*Problem requirements:* Beginning with the line that has "b now, None)", reproduce each remaining line of the data exactly, down to and including the last.

*Available data:*

Lemma maintain_accounts_ok b now : budgets_ok b -> budgets_ok (maintain_accounts b now).
Proof.
  intros [Hs Hf Ha Hst]. unfold maintain_accounts.
  pose proof (total_flows_split (kept now) (accounts b)) as Hsplit.
  pose proof (total_flows_nonneg (filter (kept now) (accounts b))).
  pose proof (total_flows_nonneg (filter (fun kv => ~ kept now kv) (accounts b))).
  assert (fetch_sub (total_flows (filter (fun kv => ~ kept now kv) (accounts b))) (slots b)
          = total_flows (filter (kept now) (accounts b))) as E
    by (rewrite fetch_sub_exact; lia).
  pose proof (map_subseteq_size _ _ (map_filter_subseteq (kept now) (accounts b))).
  constructor; cbn -[size]; try (rewrite E; lia).
  - lia.
  - intros u a [Hu _]%map_lookup_filter_Some. eauto.
Qed.

Lemma maintain_flows_ok b user now : budgets_ok b -> budgets_ok (maintain_flows b user now).
Proof.
  intros [Hs Hf Ha Hst]. unfold maintain_flows.
  destruct (accounts b !! user) as [a|] eqn:E; [|by constructor].
  pose proof (account_le_total _ _ _ E) as Hle. unfold flows_of in Hle.
  pose proof (map_subseteq_size _ _ (map_filter_subseteq (live_flow now) (flows (a_state a)))).
  assert (fetch_sub (Z.of_nat (size (flows (a_state a)))
            - Z.of_nat (size (filter (live_flow now) (flows (a_state a))))) (slots b)
          = slots b - Z.of_nat (size (flows (a_state a)))
            + Z.of_nat (size (filter (live_flow now) (flows (a_state a))))) as Es
    by (rewrite fetch_sub_exact; lia).
  constructor; cbn -[size filter]; try (rewrite Es).
  - rewrite (total_flows_replace _ _ a) by assumption. unfold flows_of. cbn [a_state flows]. lia.
  - lia.
  - rewrite map_size_insert, E. cbn -[size]. lia.
  - apply map_Forall_insert_2; [|assumption]. destruct (Hst _ _ E). by constructor.
Qed.

(** C35: flow slots are never lost or leaked: in every state the running
    relay can reach, with events and maintenance interleaved in any way, the
    slot counter equals the number of flows tracked over all accounts, it
    never exceeds the process limit, the table never exceeds the account
    limit and no account keeps more than 60 samples. *)
Theorem budgets_invariant (p : Policy) (b : Budgets) :
  rtc budget_step (budgets_new p) b ->
  slots b = total_flows (accounts b)
  /\ slots b <= flow_limit b
  /\ Z.of_nat (size (accounts b)) <= account_limit b
  /\ map_Forall (fun _ a => (length (samples (a_state a)) <= 60)%nat) (accounts b).
Proof.
  assert (budgets_ok (budgets_new p)) as H0.
  { constructor; cbn; [reflexivity | vm_compute; split; congruence | vm_compute; congruence
                       | apply map_Forall_empty]. }
  intros Hr. enough (budgets_ok b) as [H1 H2 H3 H4].
  { repeat split; try assumption; [lia|]. intros u a Hu. exact (so_samples _ (H4 _ _ Hu)). }
  revert H0. generalize (budgets_new p) Hr. clear. intros b0 Hr. induction Hr as [|x y z Hxy _ IH]; [done|].
  intros Hx. apply IH. destruct Hxy;
    auto using begin_event_ok, finish_event_ok, maintain_accounts_ok, maintain_flows_ok.
Qed.

(** One event of one account, with a new flow. *)
Definition one_flow : Flow := MkFlow [1; 2; 3; 4; 5; 6; 7; 8] 17 1 2 3 4.
Lemma budgets_invariant_witness :
  let p := MkBudgetPolicy true 9 9000 9 in
  let b := (finish_event (begin_event (budgets_new p) (lit "u") 5).1 (lit "u") false 100 (Some one_flow) 5).1 in
  slots b = 1
  /\ slots b = total_flows (accounts b) /\ slots b <= flow_limit b
  /\ Z.of_nat (size (accounts b)) <= account_limit b
  /\ map_Forall (fun _ a => (length (samples (a_state a)) <= 60)%nat) (accounts b).
Proof.
  intros p b. split; [vm_compute; reflexivity|]. apply (budgets_invariant p b).
  apply (rtc_l _ _ (begin_event (budgets_new p) (lit "u") 5).1); [apply step_begin|].
  apply rtc_once. apply (step_finish _ _ (MkAccount (state_new 5) 5 1)); [vm_compute; reflexivity | cbn; lia].
Defined.

(** An account in use is never evicted: while an event holds a
    reference, maintenance keeps the account (with its window), whatever the
    time, so an enforced allowance cannot split across two states. *)
Theorem held_account_survives (b : Budgets) (user : str) (a : Account) (now : Z) :
  accounts b !! user = Some a -> (0 < holders a)%nat ->
  accounts (maintain_accounts b now) !! user = Some a.
Proof.
  intros Hu Hh. unfold maintain_accounts. cbn -[filter].
  apply map_lookup_filter_Some. split; [assumption|]. by right.
Qed.

Lemma held_account_survives_witness :
  let b := (begin_event (budgets_new (MkBudgetPolicy true 9 9 9)) (lit "u") 5).1 in
  accounts (maintain_accounts b 100000) !! lit "u" = Some (MkAccount (state_new 5) 5 1).
Proof. intros b. apply (held_account_survives b); [vm_compute; reflexivity | cbn; lia]. Defined.

(** Observing never drops: outside enforce mode every event of every
    account is allowed, also when the account or flow tables are full. *)
Theorem observe_allows (b : Budgets) (user : str) (out : bool) (bytes : nat)
  (flow : option Flow) (now : Z) :
  enforce (policy b) = false -> (event b user out bytes flow now).2 = true.
Proof.
  intros Hp. unfold event, begin_event, account.
  assert (forall b', enforce (policy b') = false -> is_Some (accounts b' !! user) ->
    (finish_event b' user out bytes flow now).2 = true) as Hf.
  { clear. intros b Hp [a Ha]. unfold finish_event. rewrite Ha.
    assert ((process (policy b) (flow_limit b) (slots b) (a_state a) out bytes flow now).2 = true)
      as E.
    { unfold process. destruct (expire_flow _ _ _ _) as [? ?]. rewrite Hp.
      destruct (exceeded _ _ _); unfold track_flow; rewrite Hp; repeat case_match; reflexivity. }
    destruct (process _ _ _ _ _ _ _ _) as [[? ?] ok]. exact E. }
  destruct (accounts b !! user) as [a|] eqn:E.
  - apply Hf; [assumption|]. cbn. rewrite lookup_insert_eq. eauto.
  - destruct (_ <=? _); [cbn; by rewrite Hp|]. apply Hf; [assumption|]. cbn. rewrite lookup_insert_eq. eauto.
Qed.

Lemma observe_allows_witness :
  (event (budgets_new (MkBudgetPolicy false 1 1 1)) (lit "u") false 5000 None 7).2 = true.
Proof.
  apply (observe_allows (budgets_new (MkBudgetPolicy false 1 1 1)) (lit "u") false 5000 None 7).
  reflexivity.
Defined.

(* ------------------------------------------------------------------ *)
(** ** Enforced windows *)

(** The counters after an event of a window that held [c]. *)
Definition counted (c : list Z) (out : bool) (bytes : nat) : list Z :=
  let offset := if out then 2%nat else 0%nat in
  let c1 := <[offset := sat_add (c !!! offset) 1]> c in
  <[(offset + 1)%nat := sat_add (c1 !!! (offset + 1)%nat) (Z.of_nat bytes)]> c1.

Definition window_before (s : State) (now : Z) : list Z :=
  if second s =? now then counts s else [0; 0; 0; 0].

Lemma track_flow_view policy flow_limit slots s flow nf now :
  let '(_, s', _) := track_flow policy flow_limit slots s flow nf now in
  second s' = second s /\ counts s' = counts s.
Proof.
  unfold track_flow. destruct flow as [key|]; [|done].
  destruct nf; [destruct (slots <? flow_limit)|]; [done | | done].
  by destruct (enforce policy).
Qed.

Lemma process_view policy flow_limit slots s out bytes flow now :
  let '(_, s', ok) := process policy flow_limit slots s out bytes flow now in
  second s' = Z.max now (second s)
  /\ counts s' = counted (window_before s (Z.max now (second s))) out bytes
  /\ (enforce policy = true -> ok = true -> exceeded policy s' false = false).
Proof.
  unfold process. set (now' := Z.max now (second s)).
  set (s1 := roll_minute (roll_second s now') now').
  assert (second s1 = now' /\ counts s1 = window_before s now') as [E1 E2].
  { subst s1. unfold roll_minute, roll_second, window_before.
    destruct (Z.eqb_spec (second s) now'); destruct (_ =? _); done. }
  clearbody s1.
  assert (second (expire_flow slots s1 flow now').2 = now'
          /\ counts (expire_flow slots s1 flow now').2 = window_before s now') as [E3 E4]
    by (unfold expire_flow; repeat case_match; done).
  destruct (expire_flow slots s1 flow now') as [slots2 s2]. cbn [snd] in *.
  set (s3 := count_at (count_at s2 _ 1) _ _).
  assert (second s3 = now' /\ counts s3 = counted (window_before s now') out bytes) as [E5 E6]
    by (subst s3; unfold counted; rewrite <- E4; done).
  set (nf := match flow with Some _ => _ | None => _ end). clearbody nf s3.
  pose proof (track_flow_view policy flow_limit slots2 s3 flow nf now') as Ht.
  assert (forall s4, counts s4 = counts s3 -> exceeded policy s3 nf = false ->
                     exceeded policy s4 false = false) as Hx.
  { intros s4 E. unfold exceeded. rewrite E. rewrite !orb_false_iff. tauto. }
  destruct (exceeded policy s3 nf) eqn:Ex.
  - destruct (enforce policy) eqn:He; [done|].
    pose proof (track_flow_view policy flow_limit slots2 (s3 <| breaches ::= fetch_add 1 |>) flow nf now')
      as Ht2.
    destruct (track_flow _ _ _ (upd _ _ _) _ _ _) as [[? s'] ok]. destruct Ht2 as [-> ->]. done.
  - destruct (track_flow _ _ _ _ _ _ _) as [[? s'] ok]. destruct Ht as [E7 E8].
    rewrite E7, E8. split; [done|]. split; [done|]. intros _ _. by apply Hx.
Qed.

(** The two budgets: packets ([i = 0]) and bytes ([i = 1]), in and out
    together. *)
Definition used (c : list Z) (i : nat) : Z := sat_add (c !!! i) (c !!! (i + 2)%nat).
Definition amount (i bytes : nat) : Z := if (i =? 0)%nat then 1 else Z.of_nat bytes.
Definition limit (p : Policy) (i : nat) : Z := if (i =? 0)%nat then limit_packets p else limit_bytes p.

Lemma counted_used c i out bytes :
  length c = 4%nat -> (forall j, 0 <= c !!! j) -> (i <= 1)%nat ->
  Z.min u64_max (used c i + amount i bytes) <= used (counted c out bytes) i.
Proof.
  intros Hl Hn Hi. destruct c as [|a [|b [|c [|d [|]]]]]; try discriminate Hl.
  pose proof (Hn 0%nat). pose proof (Hn 1%nat). pose proof (Hn 2%nat). pose proof (Hn 3%nat). cbn in *.
  destruct i as [|[|]]; [| |lia]; destruct out; unfold used, counted, amount, sat_add; cbn -[u64_max]; lia.
Qed.

(** What the threads do to the table: events begin and end, each with its own
    clock reading, around the two parts of maintenance. *)
Inductive BudgetOp : Type :=
| OpBegin (user : str) (now : Z)
| OpFinish (user : str) (out : bool) (bytes : nat) (flow : option Flow) (now : Z)
| OpEvict (now : Z)
| OpPrune (user : str) (now : Z).

(** An event that ends reports its account, the second it was counted in, its
    size and the answer; one that does not hold its account does not exist. *)
Definition budget_exec (b : Budgets) (op : BudgetOp) : Budgets * option (str * Z * nat * bool) :=
  match op with
  | OpBegin user now => ((begin_event b user now).1, None)
  | OpFinish user out bytes flow now =>
      match accounts b !! user with
      | Some a =>
          if (0 <? holders a)%nat then
            let '(b', ok) := finish_event b user out bytes flow now in
            (b', (fun a' => (user, second (a_state a'), bytes, ok)) <$> accounts b' !! user)
          else (b, None)
      | None => (b, None)
      end
  | OpEvict now => (maintain_accounts b now, None)
  | OpPrune user now => (maintain_flows b user now, None)
  end.

Fixpoint budget_run (b : Budgets) (ops : list BudgetOp) : list (str * Z * nat * bool) :=
  match ops with
  | [] => []
  | op :: rest =>
      let '(b, ended) := budget_exec b op in
      match ended with
      | Some x => x :: budget_run b rest
      | None => budget_run b rest
      end
  end.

*Exercise output:*
  | OpEvict now => (maintain_accounts b now, None)
  | OpPrune user now => (maintain_flows b user now, None)
  end.

Fixpoint budget_run (b : Budgets) (ops : list BudgetOp) : list (str * Z * nat * bool) :=
  match ops with
  | [] => []
  | op :: rest =>
      let '(b, ended) := budget_exec b op in
      match ended with
      | Some x => x :: budget_run b rest
      | None => budget_run b rest
      end
  end.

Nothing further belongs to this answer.